Outono e dermatite atópica: cuidados necessários | Boqnews
Outono e dermatite atópica: cuidados necessários
Foto: Freepik
31 de março de 2025

Outono e dermatite atópica: cuidados necessários

A dermatite atópica, uma das doenças de pele mais comuns, mas ainda desconhecida por muitos. Dessa forma, vê seus casos aumentarem especialmente durante a transição para o outono. A estação traz condições ambientais que agravam os sintomas, como ressecamento e coceira intensa da pele.

De acordo com a Sociedade Brasileira de Dermatologia (SBD), a dermatite atópica afeta cerca de 7% dos adultos e 15% a 25% das crianças. A médica dermatologista, Dra. Mariana Scribel, explica que o outono, com seu ar mais seco e a queda de temperatura, intensifica sintomas como o ressecamento da pele, agravando a patologia.

“Isso ocorre porque a umidade do ar cai, deixando a pele mais propensa à desidratação e ao contato com alérgenos como pólen e ácaros, que também são mais prevalentes nesta época do ano”, explica a especialista.

Entre os sinais mais característicos da doença estão a pele seca e escamosa, com textura áspera acentuada durante períodos mais secos, como o outono. Coceira intensa é um dos sintomas mais debilitantes, frequentemente pior à noite, levando a um ciclo incansável de coçar e machucar a pele.

Durante o outono, a combinação de vento frio e ar seco compromete a barreira cutânea, que é a camada protetora da pele responsável por manter a hidratação e impedir a entrada de substâncias irritantes.

“As transições sazonais, como no outono, são períodos críticos para quem sofre de dermatite, pois podem desencadear crises devido ao ressecamento acentuado,” observa Dr. Mariana, CEO da Clínica Scribel.

 

Fatores agravantes

Além disso, fatores como poluição e uso de roupas pesadas, como lãs e tecidos sintéticos, comuns no outono e também no inverno. Dessa forma, contribuem para o aumento das crises. “Esses materiais podem irritar a pele sensível, desencadeando coceira e inflamação”, completa a especialista.

A dermatite atópica pode também ser agravada por fatores externos, como poluição do ar. “A poluição contém partículas finas e gases irritantes que danificam a barreira cutânea e aumentam a inflamação”.

Estresse e dermatite

O estresse tem um impacto significativo na piora da dermatite atópica, pois desencadeia a liberação de cortisol, um hormônio que, quando em níveis elevados, pode suprimir o sistema imunológico e enfraquecer as defesas naturais da pele, agravando os sintomas da condição.
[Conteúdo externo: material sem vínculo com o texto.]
Lemma Printf_i_inj (i j : N) : Wx.Printf_i i = Wx.Printf_i j -> i = j.
Proof.
  unfold Wx.Printf_i. intros H%wxS_inj.
  apply DecimalN.Unsigned.to_uint_inj.
  apply (f_equal NilEmpty.uint_of_string) in H.
  rewrite !NilEmpty.usu in H. now injection H.
Qed.



Lemma series_key_inj (format : wxString) (i j : N) :
  series_key format i = series_key format j -> i = j.
Proof. unfold series_key. intros H%app_inv_head. now apply Printf_i_inj. Qed.

Lemma SearchPath_key_not_Excluded (i j : N) :
  SearchPath_key i <> SearchPathExcluded_key j.
Proof.
  unfold SearchPath_key, SearchPathExcluded_key, series_key. simpl.
  discriminate.
Qed.

(** A key of a series differs from a key that does not begin like it. *)
Lemma series_key_not (format : wxString) (i : N) (key : wxString) :
  Wx.starts_with format key = false -> series_key format i <> key.
Proof.
  intros Hs Heq. subst key. unfold series_key in Hs.
  now rewrite starts_with_app in Hs.
Qed.





(** ** What a key reads after the store operations *)

Lemma first_value_Some_key (key value : wxString) (es : Entries) :
  first_value key es = Some value -> key ∈ map Key es.
Proof.
  induction es as [|e es IH]; simpl; [discriminate|].
  destruct (decide (Key e = key)) as [<-|].
  - intros _. apply list_elem_of_here.
  - intros H. apply list_elem_of_further. now apply IH.
Qed.

Section StoreReads.
Context `{Ext : Externals}.

Lemma set_entries_same (h : HeaderData) : set_entries (m_entries h) h = h.
Proof. now destruct h. Qed.

Lemma SetHeader_same_but_entries (key value : wxString) (h : HeaderData) :
  SetHeader key value h = set_entries (m_entries (SetHeader key value h)) h.
Proof. unfold SetHeader. now destruct (Find h key) as [[? ?]|]. Qed.

Lemma DeleteHeader_same_but_entries (key : wxString) (h : HeaderData) :
  DeleteHeader key h = set_entries (m_entries (DeleteHeader key h)) h.
Proof.
  unfold DeleteHeader. destruct (HasHeader h key); [reflexivity|].
  now rewrite set_entries_same.
Qed.

Lemma first_value_SetHeader_eq (key value : wxString) (h : HeaderData) :
  first_value key (m_entries (SetHeader key value h)) = Some value.
Proof. rewrite SetHeader_entries. apply first_value_set_entry_eq. Qed.

Lemma first_value_SetHeader_ne (key key' value : wxString) (h : HeaderData) :
  key <> key' ->
  first_value key (m_entries (SetHeader key' value h)) =
  first_value key (m_entries h).
Proof. rewrite SetHeader_entries. apply first_value_set_entry_ne. Qed.

Lemma first_value_DeleteHeader_eq (key : wxString) (h : HeaderData) :
  first_value key (m_entries (DeleteHeader key h)) = None.
Proof. rewrite DeleteHeader_entries. apply first_value_filter_eq. Qed.
Fixpoint generate_all_days_recommendations (analyzed_days : list AnalyzedDay)
  : Py.result (list WashRecommendationDay) :=
match analyzed_days with
| [] => Py.Return []
| day :: rest =>
    rec_day <<- new_WashRecommendationDay
                  (parse_date (ad_date day))
                  (Some (is_recommended_day day))
                  (Some (score_key day))
                  (ad_temperature day)
                  (ad_precipitation_probability day)
                  (ad_wind_speed day)
                  (ad_reason day)
                  (factors_of day) ;;
    recommendations <<- generate_all_days_recommendations rest ;;
    Py.Return (rec_day :: recommendations)
end.
End BestDay.
End Advisor.

(** ** wash_advisor_service/app/models.py

    [forecast_source], [raw_forecast_data] and [updated_at] play no part in
    what follows and are left out of the rows. *)

Module AdvisorModels.
Record WashRecommendation : Type := mkWashRecommendation {
  wr_id : string;
  wr_user_id : string;
  wr_location : string;
  wr_recommendation_date : Z;
  wr_temperature : option R;
  wr_precipitation_probability : option R;
  wr_precipitation_amount : option R;
  wr_wind_speed : option R;
  wr_humidity : option Z;
  wr_weather_description : option string;
  wr_score : option R;
  wr_is_recommended : bool;
  wr_reason : option string;
  wr_is_rain_expected : bool;
  wr_is_temperature_optimal : bool;
  wr_is_wind_acceptable : bool;
  wr_days_since_last_wash : option Z;
  wr_is_interval_optimal : option bool;
  wr_created_at : Z;
  wr_expires_at : option Z
}.

Record UserContext : Type := mkUserContext {
  uc_id : string;
  uc_user_id : string;
  uc_city : option string;
  uc_country : option string;
  uc_last_wash_date : option Z;
  uc_preferred_wash_interval : Z;
  uc_last_sync : option Z
}.

Record AdvisorDb : Type := mkAdvisorDb {
  wash_recommendations : list WashRecommendation;
  user_context : list UserContext
}.
End AdvisorModels.

(** ** wash_advisor_service/app/crud.py *)

Module AdvisorCrud.
Import AdvisorSettings AdvisorModels Advisor.

Record UserContextData : Type := mkUserContextData {
  cd_city : option string;
  cd_country : option string;
  cd_last_wash_date : option Z;
  cd_preferred_wash_interval : Z
}.

Section Env.
(** [datetime.now()] and the identifier drawn for the n-th row of a table. *)
Variable now : Z.
Variable generate_uuid : nat -> string.

Definition get_user_context (db : AdvisorDb) (user_id : string) : option UserContext :=
match Db.scalar_one_or_none
        (filter (fun c => String.eqb (uc_user_id c) user_id) (user_context db)) with
| Py.Return context => context
| Py.Raise _ => None
end.

Fixpoint update_context (user_id : string) (context_data : UserContextData)
    (rows : list UserContext) : list UserContext :=
match rows with
| [] => []
| c :: rest =>
    if String.eqb (uc_user_id c) user_id
    then {| uc_id := uc_id c;
            uc_user_id := uc_user_id c;
            uc_city := cd_city context_data;
            uc_country := cd_country context_data;
            uc_last_wash_date := cd_last_wash_date context_data;
            uc_preferred_wash_interval := cd_preferred_wash_interval context_data;
            uc_last_sync := Some now |} :: rest
    else c :: update_context user_id context_data rest
end.
(* ===== verification/Effects.v ===== *)
(** * What a handler does: operations, traces and exceptions

    A handler or an effect of the component does two kinds of things besides
    computing: it writes the state of a hook ([setVisible(v)]) and it calls
    functions it was given as props ([props.onConfirm.call(this, e)]).
    Calling a value that is not a function throws a [TypeError], and a
    function that is called may throw.  The closures of the component are
    written against the interface [MCall] of the monads that know how to
    call a function.  The monad [action] is the one of a host whose
    functions return: it records the operations in the order they happen
    and stops at the first exception, keeping what was done before it. *)

From S2P Require Import Prelude JsValue.

(** ** Operations *)

(** [SetState i v] is the setter of the state hook in slot [i] called with
    [v]; [Call f this args] is [f.call(this, ...args)]. *)
Inductive op : Type :=
| SetState (slot : nat) (v : value)
| Call (f this : value) (args : list value).

(** The exception of calling [callee], which is not a function, and the
    exception [v] a function of the host threw. *)
Inductive error : Type :=
| NotCallable (callee : value)
| Thrown (v : value).

Inductive outcome (A : Type) : Type :=
| Ok (a : A)
| Throw (e : error).
Arguments Ok {A} a.
Arguments Throw {A} e.

#[global] Instance op_eq_dec : EqDecision op.
Proof. solve_decision. Defined.

#[global] Instance error_eq_dec : EqDecision error.
Proof. solve_decision. Defined.

#[global] Instance outcome_eq_dec `{EqDecision A} : EqDecision (outcome A).
Proof. solve_decision. Defined.

(** ** The monad *)

(** The operations performed, in order, and how the computation ended. *)
Definition action (A : Type) : Type := list op * outcome A.

#[global] Instance action_ret : MRet action := λ A a, ([], Ok a).

#[global] Instance action_bind : MBind action := λ A B k m,
  match m.2 with
  | Ok a => (m.1 ++ (k a).1, (k a).2)
  | Throw e => (m.1, Throw e)
  end.

Definition emit (o : op) : action unit := ([o], Ok ()).

Definition throw {A : Type} (e : error) : action A := ([], Throw e).

(** The trace of a computation, and whether it returned. *)
Definition trace {A : Type} (m : action A) : list op := m.1.

Definition returns {A : Type} (m : action A) : bool :=
  match m.2 with Ok _ => true | Throw _ => false end.

(** ** Calling a function *)

(** [f.call(this, ...args)], in a monad that knows what calling a function
    does. *)
Class MCall (M : Type → Type) : Type :=
  call : value → value → list value → M unit.
#[global] Hint Mode MCall ! : typeclass_instances.

(** In [action] the call of a function is recorded and returns. *)
#[global] Instance action_call : MCall action := λ f this args,
  if is_function f then emit (Call f this args) else throw (NotCallable f).

(** [if (c) { m }] *)
Definition when {M : Type → Type} `{!MRet M} (c : bool) (m : M unit) : M unit :=
  if c then m else mret ().

(** A way [φ] to run the computations of a monad [M] in a monad [N] that
    respects sequencing and calls, up to an equivalence of [N] that
    sequencing respects.  What is written against [MCall] means the same
    in [N] as its image by [φ]. *)
Class MCallMorphism {M N : Type → Type}
    `{!MRet M, !MBind M, !MCall M, !MRet N, !MBind N, !MCall N}
    {EqN : ∀ A, Equiv (N A)} (φ : ∀ A, M A → N A) : Prop := {
  morph_equivalence A :: Equivalence (≡@{N A});
  morph_bind_proper A B ::
    Proper (pointwise_relation A (≡) ==> (≡) ==> (≡))
      (mbind (M:=N) (A:=A) (B:=B));
  morph_ret A (x : A) : φ A (mret x) ≡ mret x;
  morph_bind A B (m : M A) (k : A → M B) :
    φ B (m ≫= k) ≡ φ A m ≫= λ x, φ B (k x);
  morph_call f this args : φ unit (call f this args) ≡ call f this args;
}.

(** ** Projections of a trace *)

(** The values written to slot [i], oldest first. *)
Definition writes (i : nat) (t : list op) : list value :=
  omap (λ o, match o with
             | SetState j v => if decide (i = j) then Some v else None
             | Call _ _ _ => None
             end) t.

Definition is_call (o : op) : bool :=
  match o with Call _ _ _ => true | SetState _ _ => false end.

(** The calls of functions, oldest first. *)
Definition calls (t : list op) : list op :=
  filter (λ o, is_call o) t.

(** The call a callback prop receives: one call if the prop is a function,
    none otherwise. *)
Definition callback_call (f this : value) (args : list value) : list op :=
  if is_function f then [Call f this args] else [].

(** The values on which the guarded call does not throw: the falsy ones
    and the functions. *)
Definition callable_or_falsy (f : value) : bool :=
  negb (truthy f) || is_function f.

(** How the guarded call ends. *)
Definition guarded_outcome (f : value) : outcome unit :=
  if callable_or_falsy f then Ok () else Throw (NotCallable f).

(** ** Laws *)

Section laws.
Context {A B C : Type}.
Implicit Types (m : action A) (k : A → action B) (h : B → action C).

Lemma bind_ret_l (a : A) k : mret a ≫= k = k a.
Proof. unfold mbind, action_bind, mret, action_ret. simpl. by destruct (k a). Qed.

Lemma bind_ret_r m : m ≫= mret = m.
Proof.
  destruct m as [t [a|e]]; unfold mbind, action_bind, mret, action_ret; simpl;
    by rewrite ?app_nil_r.
Qed.

Lemma bind_assoc m k h : (m ≫= k) ≫= h = m ≫= (λ a, k a ≫= h).
Proof.
  destruct m as [t [a|e]]; unfold mbind, action_bind; simpl; [|done].
  destruct (k a) as [t' [b|e]]; simpl; [|done].
  by rewrite app_assoc.
Qed.

(** Sequencing after a computation whose trace and result are known. *)
Lemma bind_ok (t : list op) (a : A) k :
  (t, Ok a) ≫= k = (t ++ (k a).1, (k a).2).
Proof. done. Qed.

Lemma bind_thrown (t : list op) (e : error) k :
  ((t, Throw e) : action A) ≫= k = (t, Throw e).
Proof. done. Qed.

(** An exception skips the rest. *)
Lemma bind_throw (e : error) k : throw e ≫= k = throw e.
Proof. done. Qed.

(** The trace of a sequence extends the trace of its first part. *)
Lemma trace_bind_prefix m k : trace m `prefix_of` trace (m ≫= k).
Proof.
  destruct m as [t [a|e]]; unfold trace, mbind, action_bind; simpl.
  - by apply prefix_app_r.
  - done.
Qed.

Lemma returns_bind m k :
  returns (m ≫= k) =
    match m.2 with Ok a => returns (k a) | Throw _ => false end.
Proof. unfold returns, mbind, action_bind. by destruct (m.2). Qed.

End laws.

Section projections.
Implicit Types (t u : list op) (i : nat).

Lemma writes_app i t u : writes i (t ++ u) = writes i t ++ writes i u.
Proof. apply omap_app. Qed.

Lemma calls_app t u : calls (t ++ u) = calls t ++ calls u.
Proof. apply filter_app. Qed.

Lemma writes_cons_set i v t : writes i (SetState i v :: t) = v :: writes i t.
Proof. unfold writes. simpl. by rewrite decide_True. Qed.

(** Writing the values [ws] to slot [i] writes [ws]. *)
Lemma writes_fmap_SetState i (ws : list value) :
  writes i (SetState i <$> ws) = ws.
Proof.
  induction ws as [|w ws IH]; [done|].
  by rewrite fmap_cons, writes_cons_set, IH.
Qed.

Lemma calls_fmap_SetState i (ws : list value) : calls (SetState i <$> ws) = [].
Proof. by induction ws. Qed.

(** A call writes nothing; a write calls nothing. *)
Lemma writes_calls i t : writes i (calls t) = [].
Proof.
  induction t as [|[j v|f this args] t IH]; [done|..]; unfold calls in *.
  - by rewrite filter_cons_False by (by intros []).
  - by rewrite filter_cons_True by done.
Qed.

(** The calls of a prefix are a prefix of the calls. *)
Lemma calls_prefix t u : t `prefix_of` u → calls t `prefix_of` calls u.
Proof. intros [k ->]. rewrite calls_app. by apply prefix_app_r. Qed.

(** The calls of a trace are calls. *)
Lemma calls_calls t : calls (calls t) = calls t.
Proof.
  induction t as [|[j v|f this args] t IH]; [done|..]; unfold calls in *.
  - by rewrite filter_cons_False by (by intros []).
  - rewrite !filter_cons_True by done. by f_equal.
Qed.

End projections.

#[export] Hint Rewrite @bind_ret_l @bind_ret_r @bind_assoc : js.

(** ** Morphisms *)

Section morphism.
Context {M N : Type → Type}.
Context `{!MRet M, !MBind M, !MCall M, !MRet N, !MBind N, !MCall N}.
Context {EqN : ∀ A, Equiv (N A)} (φ : ∀ A, M A → N A) `{!MCallMorphism φ}.

#[local] Instance when_proper :
  Proper (eq ==> (≡) ==> (≡)) (when (M:=N)).
Proof. intros c ? <- m m' Hm. by destruct c. Qed.

Lemma morph_when (c : bool) (m : M unit) :
  φ unit (when c m) ≡ when c (φ unit m).
Proof. destruct c; [done|]. apply morph_ret. Qed.

(** The guarded call [if (f) f.call(this, ...args)] means the same. *)
Lemma morph_when_call (f this : value) (args : list value) :
  φ unit (when (truthy f) (call f this args)) ≡
    when (truthy f) (call f this args).
Proof. by rewrite morph_when, morph_call. Qed.

End morphism.

(** ** The guarded call [if (f) f.call(this, ...args)] *)

Section guarded_call.
Implicit Types (f this : value) (args : list value).

(** The guarded call on every kind of prop: nothing for a falsy prop, the
    call for a function, an exception for any other truthy value. *)
Lemma when_call f this args :
  when (M:=action) (truthy f) (call f this args) =
    if is_function f then ([Call f this args], Ok ())
    else if truthy f then ([], Throw (NotCallable f))
    else ([], Ok ()).
Proof.
  unfold when, call, action_call.
  destruct (is_function f) eqn:Ef.
  - by rewrite is_function_truthy.
  - by destruct (truthy f).
Qed.

Lemma when_call_pair f this args :
  when (M:=action) (truthy f) (call f this args) =
    (callback_call f this args, guarded_outcome f).
Proof.
  rewrite when_call. unfold callback_call, guarded_outcome, callable_or_falsy.
  destruct (is_function f) eqn:Ef; [by rewrite orb_true_r|].
  by destruct (truthy f).
Qed.

Lemma trace_when_call f this args :
  trace (when (M:=action) (truthy f) (call f this args)) = callback_call f this args.
Proof. by rewrite when_call_pair. Qed.

(** The guarded call throws exactly on a truthy value that is no function. *)
Lemma returns_when_call f this args :
  returns (when (M:=action) (truthy f) (call f this args)) = callable_or_falsy f.
Proof.
  rewrite when_call_pair. unfold returns, guarded_outcome. simpl.
  by destruct (callable_or_falsy f).
Qed.

(** An optional function is callable or falsy. *)
Lemma optional_function_callable (o : obj) (k : string) :
  optional is_function o k = true → callable_or_falsy (o !!! k) = true.
Proof.
  intros H. unfold callable_or_falsy.
  by rewrite (truthy_optional_function _ _ H), orb_negb_l.
Qed.

(** A guarded state write always returns. *)
Lemma when_emit (c : bool) (o : op) :
  when (M:=action) c (emit o) = ((if c then [o] else []), Ok ()).
Proof. by destruct c. Qed.

Lemma calls_callback_call f this args :
  calls (callback_call f this args) = callback_call f this args.
Proof. unfold callback_call. by destruct (is_function f). Qed.

Lemma writes_callback_call i f this args :
  writes i (callback_call f this args) = [].
Proof. unfold callback_call. by destruct (is_function f). Qed.

End guarded_call.

#[export] Hint Rewrite trace_when_call returns_when_call calls_callback_call
  writes_callback_call writes_app calls_app : js.
(* ===== verification/Callbacks.v ===== *)
(** * Callbacks that run

    [Handlers] gives the closures in the monad [action], where a function
    of the host is called and returns.  A function of the host may also
    throw, after it has changed the state of the host.  This file runs the
    same closures in the monad [hosted] of the computations that call into
    a host: a host is the reactions of [Host] ([app]) and the calls on
    which it throws.  The closures run against a host are proved to be the
    closures of [Handlers] replayed to the host and cut at the first call
    that throws; so a host that never throws is the host of [Host], and
    whatever a host does the popup has queued its state write before the
    first callback runs. *)

From S2P Require Import Prelude JsValue Effects React Collaborators.
From S2P Require Import Props Handlers Overlay Popconfirm Lifecycle Host.

(** ** The monad of the computations that call into a host *)

(** From the state of the host: what the computation did and how it ended,
    and the state it leaves the host in. *)
Definition hosted (St A : Type) : Type := St → action A * St.

#[global] Instance hosted_ret {St : Type} : MRet (hosted St) :=
  λ A x s, (mret x, s).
Conforme explica a Dra. Mariana Scribel, “o estresse age como um catalisador para os sintomas da dermatite atópica. Quando os níveis de cortisol aumentam, a pele perde sua capacidade natural de agir como uma barreira protetora, tornando-se mais vulnerável a infecções e crises inflamatórias.”

Doença ainda desconhecida

Mesmo com a alta incidência da doença, pesquisas mostram que uma expressiva parcela da população brasileira desconhece a existência ou a gravidade da doença, o que dificulta a busca por tratamento adequado e impacta a adesão a medidas preventivas.

Segundo a pesquisa do Ipec (Inteligência em Pesquisa e Consultoria Estratégica), 50% dos homens e 56% dos jovens entre 18 a 24 anos desconhecem a dermatite atópica. Isso pode levar a diagnósticos tardios e a tratamentos pouco eficazes, prolongando o sofrimento dos afetados.

Formas de prevenção

Para prevenir e controlar a dermatite atópica, Dra. Mariana recomenda a hidratação frequente da pele com emolientes sem fragrâncias e a adoção de medidas que reduzam o contato com os agentes desencadeantes. Como priorizar o uso de roupas de algodão e evitar produtos agressivos, optando por produtos hipoalergênicos e sem perfume.

A hidratação deve ser feita pelo menos duas vezes ao dia, especialmente após o banho, quando a pele está mais receptiva à absorção dos produtos”. Além da hidratação, Dra. Scribel destaca a importância de procurar orientação médica para um tratamento individualizado.

“O diagnóstico precoce é fundamental para evitar complicações como infecções secundárias (causadas por bactérias ou fungos que aproveitam a pele lesionada) e o desenvolvimento de outras alergias”.